**What the exercise asks**: Select from the data all lines with the word "exactly".
### Material provided ###
Lemma keys_listing {A : Type} (m : gmap string A) :
  Sorted String_le (sort_Strings (map_to_list m).*1)
  ∧ NoDup (sort_Strings (map_to_list m).*1)
  ∧ (∀ n, n ∈ sort_Strings (map_to_list m).*1 ↔ is_Some (m !! n))
  ∧ length (sort_Strings (map_to_list m).*1) = size m.
Proof.
  destruct (sort_Strings_spec (map_to_list m).*1) as (H1 & H2 & H3 & H4).
  split_and!; [done|apply H2, NoDup_fst_map_to_list| |].
  - intros n. rewrite H3, list_elem_of_fmap. split.
    + intros ([k v] & -> & Hin). apply elem_of_map_to_list in Hin. by eexists.
    + intros [v Hv]. exists (n, v). split; [done|]. by apply elem_of_map_to_list.
  - by rewrite H4, length_fmap, length_map_to_list.
Qed.

(** X4.  [SQLDrivers] and [Strategies] return the registered names, each
    once, in increasing byte order: a name is in the list exactly when
    it is bound in the registry, and the list is as long as the registry
    is large. *)
Theorem listings_sorted_and_exact s :
  (Sorted String_le (SQLDrivers s)
   ∧ NoDup (SQLDrivers s)
   ∧ (∀ n, n ∈ SQLDrivers s ↔ is_Some (sqlDrivers s !! n))
   ∧ length (SQLDrivers s) = size (sqlDrivers s))
  ∧ (Sorted String_le (Strategies s)
     ∧ NoDup (Strategies s)
     ∧ (∀ n, n ∈ Strategies s ↔ is_Some (strategies s !! n))
     ∧ length (Strategies s) = size (strategies s)).
Proof. split; apply keys_listing. Qed.

(** *** The registries and the dispatcher *)

(** X5.  An [Open] on a parseable address that has no monitor fails with
    [ErrUnsupportedStrategy] when the scheme is not registered, whatever
    the host, and with [ErrUnknownDriver] when the scheme is registered
    and the host is not; in both cases the state is what it was, so
    [Watch] was not called and no monitor was made. *)
Theorem hdriver_Open_unregistered name uri s :
  url_Parse net name = inl uri →
  cgroup s !! name = None →
  (strategies s !! Scheme uri = None →
   hdriver_Open net name s = (Done (None, Some ErrUnsupportedStrategy), s))
  ∧ (is_Some (strategies s !! Scheme uri) →
     sqlDrivers s !! Host uri = None →
     hdriver_Open net name s = (Done (None, Some ErrUnknownDriver), s)).
Proof.
  intros Hp Hc. unfold hdriver_Open. rewrite Hp, Hc. split.
  - by intros ->.
  - intros [st ->] ->. done.
Qed.

Lemma hdriver_Open_reuse_eq name cg s :
  cgroup s !! name = Some cg →
  hdriver_Open net name s
  = match url_Parse net name with
    | inr e => (Done (None, Some (UrlError e)), s)
    | inl _ => monitor_Open net name cg s
    end.
Proof. intros Hc. unfold hdriver_Open. rewrite Hc. by destruct (url_Parse net name). Qed.

(** X6.  [unregisterAll] empties both listings and touches nothing else;
    afterwards any name can be registered again (a driver under any
    name, exactly when none of its options is [nil]), an address that
    has a monitor is served as before by that monitor and its driver, and
    a parseable address without a monitor fails with
    [ErrUnsupportedStrategy]. *)
Theorem unregisterAll_resets s :
  SQLDrivers (unregisterAll s) = [] ∧ Strategies (unregisterAll s) = []
  ∧ cgroup (unregisterAll s) = cgroup s ∧ rt (unregisterAll s) = rt s
  ∧ (∀ name d opts,
       (∃ s', RegisterSQLDriver name (Some d) opts (unregisterAll s) = Done s')
       ↔ None ∉ opts)
  ∧ (∀ name st, ∃ s', RegisterStrategy name (Some st) (unregisterAll s) = Done s')
  ∧ (∀ name cg, cgroup s !! name = Some cg →
       hdriver_Open net name (unregisterAll s)
       = ((hdriver_Open net name s).1, unregisterAll (hdriver_Open net name s).2))
  ∧ (∀ name uri, url_Parse net name = inl uri → cgroup s !! name = None →
       hdriver_Open net name (unregisterAll s)
       = (Done (None, Some ErrUnsupportedStrategy), unregisterAll s)).
Proof.
  split_and!.
  - unfold SQLDrivers, unregisterAll.
    cbn [sqlDrivers strategies set_sqlDrivers set_strategies].
    by rewrite map_to_list_empty.
  - unfold Strategies, unregisterAll.
    cbn [sqlDrivers strategies set_sqlDrivers set_strategies].
    by rewrite map_to_list_empty.
  - done.
  - done.
  - intros name d opts. unfold RegisterSQLDriver.
    cbn [unregisterAll sqlDrivers set_strategies set_sqlDrivers].
    rewrite lookup_empty.
    pose proof (apply_options_panics (mkDriverInstance d ∅) opts) as Hnil.
    destruct (apply_options _ opts) as [di|m].
    + split; [|by eexists]. intros _ Hin. apply Hnil in Hin as [m ?]. done.
    + split; [by intros [s' ?]|]. intros Hn. destruct Hn. apply Hnil. by eexists.
  - intros name st. unfold RegisterStrategy. cbn. rewrite lookup_empty. by eexists.
  - intros name cg Hc. rewrite (hdriver_Open_reuse_eq name cg s Hc).
    rewrite (hdriver_Open_reuse_eq name cg (unregisterAll s)) by done.
    destruct (url_Parse net name); [|done].
    unfold monitor_Open. cbn. by destruct (cg_Open net cg (rt s)) as [[res cg'] r'].
  - intros name uri Hp Hc. unfold hdriver_Open. rewrite Hp.
    cbn [unregisterAll cgroup set_strategies set_sqlDrivers strategies].
    by rewrite Hc, lookup_empty.
Qed.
###
**Written answer**:
    once, in increasing byte order: a name is in the list exactly when
    name, exactly when none of its options is [nil]), an address that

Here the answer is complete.